Deep-Sea Bacteria in Crude Oil Biodegradation: A Genomic and Metagenomic Perspective

Microbes play a vital role in the natural attenuation of oil spills, offering a sustainable and cost-effective strategy for bioremediation. This study presents the first comprehensive report of Priestia flexa MB3165, a deep-sea isolate from 200 m depth in the Arabian Sea, capable of efficiently degrading complex crude oil components, including polycyclic aromatic hydrocarbons (PAHs), phthalates, and long-chain alkanes, under aerobic and minimal nutrient conditions.

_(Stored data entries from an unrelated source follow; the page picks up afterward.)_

Definition labGeometry : VolumeBootRecord :=
  {| BytesPerSector := 512; SectorsPerCluster := 8;
     BytesPerCluster := 4096; MftByteOffset := 409600 |}.

Definition labParse (b : list byte) : result VolumeBootRecord :=
  match b with
  | "235"%byte :: _ => Ok labGeometry
  | _ => Err (errorString "unsupported boot signature")
  end.

Definition labRecord0 (v : VolumeHandler) : result MasterFileTableRecord :=
  if Handle v =? 5 then Err (errorString "corrupt record")
  else Ok {| DataRuns := [ {| runLength := 4; runStart := Some 100 |} ] |}.

Definition labWalk (v : VolumeHandler) (terms : list searchTerms)
    : result (possibleMatches * DirectoryTree) :=
  Ok (map (fun t => (0, fileNameString t)) terms,
      map (fun t => (0, fullPathString t)) terms).

Definition labConfirm (terms : list searchTerms) (pm : possibleMatches)
    (dt : DirectoryTree) : list foundFile :=
  map (fun t => {| dataRuns := [ {| runLength := 2; runStart := Some 500 |} ];
                   fullPath := fullPathString t |}) terms.

Definition labApi (f : foundFile) : result File :=
  if decide (fullPath f = "c:\windows\system32\config\system")
  then Err (errorString "The process cannot access the file because it is being used by another process.")
  else Ok 9.

Definition labWorld : World :=
  {| registry_ExpandString := labExpandString;
     strings_ToLower := asciiToLower;
     unicode_IsLetter := asciiIsLetter;
     handler_GetHandle := labGetHandle;
     File_Read := labRead;
     vbr_Parse := labParse;
     setupSearchTerms := spec_setupSearchTerms asciiToLower;
     parseMFTRecord0 := labRecord0;
     findPossibleMatches := labWalk;
     confirmFoundFiles := labConfirm;
     apiFileReader := labApi;
     pipeWriter_Close := None |}.

Definition labDisk : Disk :=
  {| deviceByte := fun _ offset => if Z.even offset then "001"%byte else "000"%byte;
     fileBytes := fun _ => [ "077"%byte; "090"%byte ] |}.

(** The requests used below. *)
Definition reqMft : FileToExport :=
  {| FullPath := "C:\$MFT"; IsFullPathRegex := false;
     FileName := "$MFT"; IsFileNameRegex := false |}.

Definition reqSystem : FileToExport :=
  {| FullPath := "%SYSTEMDRIVE%\Windows\System32\config\SYSTEM";
     IsFullPathRegex := false;
     FileName := "SYSTEM"; IsFileNameRegex := false |}.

The isolate achieved near-complete degradation within 30 days, with GC-MS analysis showing a reduction of PAHs from 45.2–1.5% and complete phthalate breakdown. Genomic and functional analyses revealed the presence of key hydrocarbon-degrading genes such as CYP153 , AlmA , NdoB , and cbaA , supporting a reconstructed metabolic network leading to complete mineralization through β-oxidation and the TCA cycle. The novelty lies in the simultaneous degradation capacity of a single strain across multiple hydrocarbon classes and the in-depth genomic-functional correlation supporting this metabolic versatility. Additionally, metagenomic characterization of the native microbial community revealed a high abundance of Hydrocarbonoclastic bacteria and hydrocarbon degradation genes, reinforcing the ecological relevance of the isolate. This integrated approach highlights the potential of P. flexa MB3165 as a promising candidate for bioremediation and uncovers untapped microbial capabilities in deep-sea environments impacted by oil contamination.